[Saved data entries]

(* ===== verification/StateMain.v ===== *)
(** * Writing accounts to the trie of the state

    An account that was changed is written under its address, or deleted; data of the
    chain is written beside the accounts.  Other entries stay. *)

From S2P Require Import Rlp RlpCodec Sponge TrieDatabase Trie TrieSpec BTree BTreeMap StateObject StateStore StateDB StateSpec.
From S2P Require Import StateStorage StateJournal StateOps StateFlush Prelude.

#[local] Set Warnings "-register-all".
#[local] Open Scope state_scope.

Section Main.
Context `{StateLaws, !Keys, HashRange}.

#[local] Abbreviation obj := (stateObject handle).

(** ** Entries of the trie of the state *)

Definition main_key (k : list Z) : Prop := Addr k \/ Mat k.

Lemma main_entry M k k' v :
  main_key k -> main_key k' -> map_update (place k) v M !! place k' = if decide (k' = k) then entry v else M !! place k'.
Proof.
  intros Hk Hk'. rewrite map_update_lookup. case_decide as E.
  - apply main_place in E; [|done..]. by rewrite decide_True.
  - rewrite decide_False; [done|]. by intros ->.
Qed.

Lemma main_value M k k' v :
  main_key k -> main_key k' -> value_at (map_update (place k) v M) k' = if decide (k' = k) then v else value_at M k'.
Proof. intros Hk Hk'. unfold value_at. rewrite main_entry by done. case_decide; [apply entry_default|done]. Qed.

Lemma view_value w objs M M' b oa : value_at M' b = value_at M b -> view w objs M b oa -> view w objs M' b oa.
Proof. intros E. unfold view, unused. by rewrite E. Qed.

Lemma unused_value w M M' b oa : value_at M' b = value_at M b -> unused w M b oa -> unused w M' b oa.
Proof. intros E. unfold unused. by rewrite E. Qed.

Lemma mview_value s M M' h ov : value_at M' h = value_at M h -> mview s M h ov -> mview s M' h ov.
Proof. intros E. unfold mview, stored_at. by rewrite E. Qed.

Lemma main_spared de s b o : tidy de s -> stateObjects s !! b = Some o -> spared (alias (strie s)) o.
Proof.
  intros Ht Eo t Et Hal. destruct (ti_valid _ _ Ht o t) as [_ Hn]; [left; by exists b|done|]. apply Hn. by symmetry.
Qed.

Lemma tidy_main de s w' M' : tidy de s -> later (alias (strie s)) (db s) w' -> has w' (strie s) M' -> tidy de (set_db w' s).
Proof.
  intros Ht Hl HM. apply (tidy_valid de s); [intros t'; by eapply valid_written|done|by apply inherits_same|done].
Qed.

Lemma setError_None s : setError None s = s.
Proof. destruct s as [? ? ? ? ? ? ? ? ? [e|]]; done. Qed.

(** ** What is written for an account *)

Definition acct_data (r : list Z) (a : aacct) : Account := mkAccount (a_nonce a) (a_balance a) r (a_codehash a).

Definition account_entry (oa : option aacct) (ov : option (list Z)) : Prop :=
  match oa with
  | None => ov = None
  | Some a => exists r, root_is (a_store a) r /\ encodable (acct_data r a) /\ ov = Some (enc (account_item (acct_data r a)))
  end.

Lemma account_entry_one oa ov ov' : account_entry oa ov -> account_entry oa ov' -> ov = ov'.
Proof.
  destruct oa as [a|]; cbn; [|congruence]. intros (r & Hr & _ & ->) (r' & Hr' & _ & ->). by rewrite (root_one _ _ _ Hr Hr').
Qed.

(** From [s] to [s'], in which the account at [addr] is written. *)
Record wrote (de : bool) (s : StateDB) (addr : list Z) (s' : StateDB) (A' : astate) (M M' : bmap) : Prop := {
  wr_put : exists o w, s' = put addr o w s;
  wr_abs : abs s' A';
  wr_tidy : tidy de s';
  wr_later : later any (db s) (db s');
  wr_has : has (db s') (strie s) M';
  wr_entry : account_entry (accts A' addr) (M' !! place addr);
  wr_rest : forall p, p <> place addr -> M' !! p = M !! p
}.

Lemma obj_abs_data_of w o a r : obj_abs w o a -> Root (data o) = r -> data o = acct_data r a.
Proof.
  intros [] Er. unfold acct_data. destruct (data o) as [n b r' c]. cbn in *. by subst.
Qed.

Lemma updateStateObject_ok de s A addr a s1 o1 r M :
  flushes de s A addr s1 o1 -> Addr addr -> accts A addr = Some a -> Root (data o1) = r -> root_is (a_store a) r ->
  encodable (acct_data r a) -> has (db s) (strie s) M ->
  exists s2 w2 M2, updateStateObject addr s1 = Ok ((), s2) /\ s2 = set_db w2 s1 /\ later (alias (strie s)) (db s1) w2 /\
    wrote de s addr s2 A M M2.
Proof.
  intros Hf Hu Ea Er Hr He HM. pose proof (flushes_object _ _ _ _ _ _ Hf) as Eo1. pose proof Hf as [(w1 & E1) Ha1 Ht1 Hl1 HM1].
  destruct (abs_object_of s1 A addr o1 a Ha1 Hu Eo1 Ea) as [Had Ho1]. pose proof (obj_abs_data_of _ _ _ _ Ho1 Er) as Ed.
  destruct (account_roundtrip _ He) as (Ee & _ & Hv & Hne). set (v := enc (account_item (acct_data r a))) in *.
  assert (strie s1 = strie s) as Et1 by by rewrite E1. specialize (HM1 M HM).
  destruct (put_entry s1 A (strie s) M addr v Ha1 HM1 (Addr_u8 _ Hu) Hv) as (w2 & E2 & Hl2 & HM2).
  rewrite bool_decide_eq_false_2 in E2 by done.
  exists (set_db w2 s1), w2, (map_update (place addr) v M). split; [|split; [done|split; [done|]]].
  { unfold updateStateObject. rewrite (bind_ok _ _ _ _ _ (the_ok _ _ _ Eo1)), Ed, Ee. rewrite (bind_ok _ _ _ _ _ eq_refl), Et1.
    rewrite (bind_ok _ _ _ _ _ (call_ok _ s1 _ w2 E2)). unfold modify. cbn [trieError]. by rewrite setError_None. }
  split; [| | |etransitivity; [done|by eapply later_any]|done|..].
  - exists o1, w2. by rewrite E1.
  - pose proof Ha1 as [Hh (M1 & HM1' & Hvw & Hma) ? ? ? ? ? ?]. rewrite Et1 in HM1'. rewrite (has_one _ _ _ _ HM1' HM1) in *.
    split; try done; [by apply (later_healthy _ _ _ Hl2)|]. cbn. rewrite Et1. exists (map_update (place addr) v M). split; [done|].
    split.
    + intros b Hb. eapply view_later; [done|intros o Eo; rewrite <- Et1; by eapply main_spared|].
      destruct (decide (b = addr)) as [->|Hne'].
      * specialize (Hvw addr Hu). unfold view in *. rewrite Eo1 in *. rewrite Ea in *. by rewrite (oa_live _ _ _ Ho1) in *.
      * eapply view_value; [|by apply Hvw]. rewrite main_value by (by left). by rewrite decide_False.
    + intros h Hh'. eapply mview_value; [|by apply Hma]. rewrite main_value by (unfold main_key; auto). rewrite decide_False; [done|].
      intros ->. by eapply Addr_not_Mat.
  - eapply tidy_main; [done|by rewrite Et1|rewrite Et1; done].
  - rewrite Ea. exists r. split; [done|]. split; [done|]. rewrite main_entry, decide_True by (done || (unfold main_key; auto)). fold v. by destruct v.
  - intros p Hp. by rewrite map_update_lookup, decide_False.
Qed.

(** Another object with the same trie is put in the place of an object. *)
Lemma tidy_put de s addr o o' w :
  tidy de s -> stateObjects s !! addr = Some o -> address o' = address o -> otrie o' = otrie o ->
  (deleted o' = true -> suicided o' || (de && empty_ o') = true) -> (forall t, valid (db s) t -> valid w t) ->
  tidy de (put addr o' w s).
Proof.
  intros Ht Eo Had Hot Hd Hv. pose proof Ht as [].
  assert (forall o1, known (put addr o' w s) o1 -> descends s o1) as Hk.
  { intros o1 [(b & E)|E]; [|apply known_descends; by right]. cbn in E. apply lookup_insert_Some in E as [[_ <-]|[_ E]].
    - right. exists o. split; [left; by exists addr|done].
    - apply known_descends. left. by exists b. }
  split; try done.
  - intros b o1. cbn. rewrite lookup_insert_Some. intros [[<- <-]|[_ E]]; [|auto]. rewrite Had. auto.
  - intros b o1. cbn. rewrite lookup_insert_Some. intros [[<- <-]|[_ E]]; [done|by apply (ti_gone b)].
  - intros o1 t Ho1 Et1. destruct (Hk o1 Ho1) as [?|(o2 & Ho2 & _ & E2)]; [congruence|].
    destruct (ti_valid o2 t Ho2) as [? ?]; [congruence|]. split; [by apply Hv|done].
  - intros o1 o2 t1 t2 Ho1 Ho2 Ha E1 E2. destruct (Hk o1 Ho1) as [?|(o1' & Hk1 & Ea1 & Et1)]; [congruence|].
    destruct (Hk o2 Ho2) as [?|(o2' & Hk2 & Ea2 & Et2)]; [congruence|].
    apply (ti_apart o1' o2'); [done..|congruence|congruence|congruence].
Qed.

Definition unset_acct (addr : list Z) (A : astate) : astate := set_accts (upd addr None (accts A)) A.

Lemma deleteStateObject_ok de s A addr o M :
  abs s A -> tidy de s -> stateObjects s !! addr = Some o -> suicided o || (de && empty_ o) = true -> has (db s) (strie s) M ->
  exists s' M', deleteStateObject addr s = Ok ((), s') /\ wrote de s addr s' (unset_acct addr A) M M'.
Proof.
  intros Ha Ht Eo Hd HM. destruct (ti_home _ _ Ht addr o Eo) as [Had Hu].
  destruct (put_entry s A (strie s) M addr [] Ha HM (Addr_u8 _ Hu)) as (w & E & Hl & HM'); [constructor|].
  rewrite bool_decide_eq_true_2 in E by done. set (o' := with_flags (suicided o) true o).
  exists (put addr o' w s), (map_update (place addr) [] M). split.
  { unfold deleteStateObject, bind at 1, change. rewrite Eo. cbn [res_bind]. rewrite (bind_ok _ _ _ _ _ eq_refl).
    rewrite (bind_ok _ _ _ _ _ (call_ok _ (set_objects (<[addr := o']> (stateObjects s)) s) _ w E)). unfold modify. cbn [trieError].
    by rewrite setError_None. }
  split; [by exists o', w| | |by eapply later_any|done|..].
  - pose proof Ha as [Hh (M1 & HM1 & Hvw & Hma) ? ? ? ? ? ?]. rewrite (has_one _ _ _ _ HM1 HM) in *.
    split; try done; [by apply (later_healthy _ _ _ Hl)|]. exists (map_update (place addr) [] M). split; [done|]. split.
    + intros b Hb. cbn [put set_objects set_db stateObjects db unset_acct set_accts accts]. unfold view, upd.
      destruct (decide (b = addr)) as [->|Hne].
      * rewrite lookup_insert_eq. cbn [o' with_flags deleted address]. split; [done|]. split; [done|]. by rewrite main_value, decide_True by (done || by left).
      * rewrite lookup_insert_ne by done. fold (view w (stateObjects s) (map_update (place addr) [] M) b (accts A b)).
        eapply view_later; [done|intros o1 Eo1; by eapply main_spared|]. eapply view_value; [|by apply Hvw].
        by rewrite main_value, decide_False by (done || by left).
    + intros h Hh'. eapply mview_value; [|by apply Hma]. rewrite main_value by (unfold main_key; auto). rewrite decide_False; [done|].
      intros ->. by eapply Addr_not_Mat.
  - eapply tidy_put; [done..|]. intros t'. by eapply valid_written.
  - unfold unset_acct, upd. cbn [set_accts accts]. rewrite decide_True by done. cbn [account_entry]. by rewrite main_entry, decide_True by (done || by left).
  - intros p Hp. by rewrite map_update_lookup, decide_False.
Qed.

(** ** Data of the chain *)

Lemma stripPrefix_man v : stripPrefix (man_prefix ++ v) = Ok v.
Proof. done. Qed.

Lemma flushMatrix_ok de s A h v M :
  abs s A -> tidy de s -> has (db s) (strie s) M -> matrixData s !! h = Some v ->
  exists s' w M', flushMatrix (h, v) s = Ok ((), s') /\ s' = set_matrix (matrixData s) (matrixDataDirty s ∖ {[h]}) (set_db w s) /\
    abs s' A /\ tidy de s' /\ later any (db s) w /\ has w (strie s) M' /\
    M' = if decide (h ∈ matrixDataDirty s) then map_update (place h) (man_prefix ++ v) M else M.
Proof.
  intros Ha Ht HM Eh. pose proof (ti_matrix _ _ Ht h v Eh) as Hh. unfold flushMatrix. rewrite (bind_ok _ _ _ _ _ eq_refl).
  case_bool_decide as Hd; [rewrite decide_True by done|rewrite decide_False by done].
  - pose proof Ha as [Hhe (M1 & HM1 & Hvw & Hma) ? ? ? ? ? ?]. rewrite (has_one _ _ _ _ HM1 HM) in *.
    pose proof (Hma h Hh) as Hmh. unfold mview in Hmh. rewrite Eh, decide_True in Hmh by done. destruct Hmh as [Eah Hv].
    destruct (put_entry s A (strie s) M h (man_prefix ++ v) Ha HM (Mat_u8 _ Hh)) as (w & E & Hl & HM').
    { apply Forall_app. split; [by apply (bool_decide_unpack _)|done]. }
    rewrite bool_decide_eq_false_2 in E by done.
    eexists _, w, (map_update (place h) (man_prefix ++ v) M). split; [|split; [done|]].
    { unfold updateMatrixData. unfold bind. cbn [gets res_bind]. unfold call. rewrite E. cbn [res_bind]. unfold modify at 1.
      cbn [trieError]. rewrite setError_None. done. }
    split; [|split; [|split; [by eapply later_any|done]]].
    + split; try done; [by apply (later_healthy _ _ _ Hl)|]. exists (map_update (place h) (man_prefix ++ v) M). split; [done|]. split.
      * intros b Hb. cbn [set_matrix set_db db stateObjects]. eapply view_later; [done|intros o1 Eo1; by eapply main_spared|]. eapply view_value; [|by apply Hvw].
        rewrite main_value by (unfold main_key; auto). rewrite decide_False; [done|]. intros ->. by eapply Addr_not_Mat.
      * intros h' Hh'. destruct (decide (h' = h)) as [->|Hne].
        -- unfold mview. cbn [set_matrix matrixData matrixDataDirty]. rewrite Eh. split; [done|]. rewrite decide_False by set_solver. unfold stored_at.
           rewrite main_value, decide_True by (done || by right). apply (f_equal (fun r => match r with Ok x => Some x | _ => None end) (stripPrefix_man v)).
        -- pose proof (mview_value s M (map_update (place h) (man_prefix ++ v) M) h' (a_matrix A h')) as Hx.
           rewrite main_value, decide_False in Hx by (done || by right). specialize (Hx eq_refl (Hma h' Hh')). unfold mview in *. cbn [set_matrix matrixData matrixDataDirty].
           destruct (matrixData s !! h') as [v'|]; [|split; [set_solver|apply Hx]]. destruct Hx as [Hx1 Hx2]. split; [done|].
           destruct (decide (h' ∈ matrixDataDirty s)); [rewrite decide_True by set_solver|rewrite decide_False by set_solver]; done.
    + apply (tidy_valid de s); [intros t'; by eapply valid_written|done|by apply inherits_same|done].
  - exists s, (db s), M. split; [done|]. assert (matrixDataDirty s ∖ {[h]} = matrixDataDirty s) as -> by set_solver.
    split; [by destruct s|]. done.
Qed.
End Main.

• _Activity_: A single number is the expected answer: how many lines of the records above contain the word "match".

• _Written response_: 2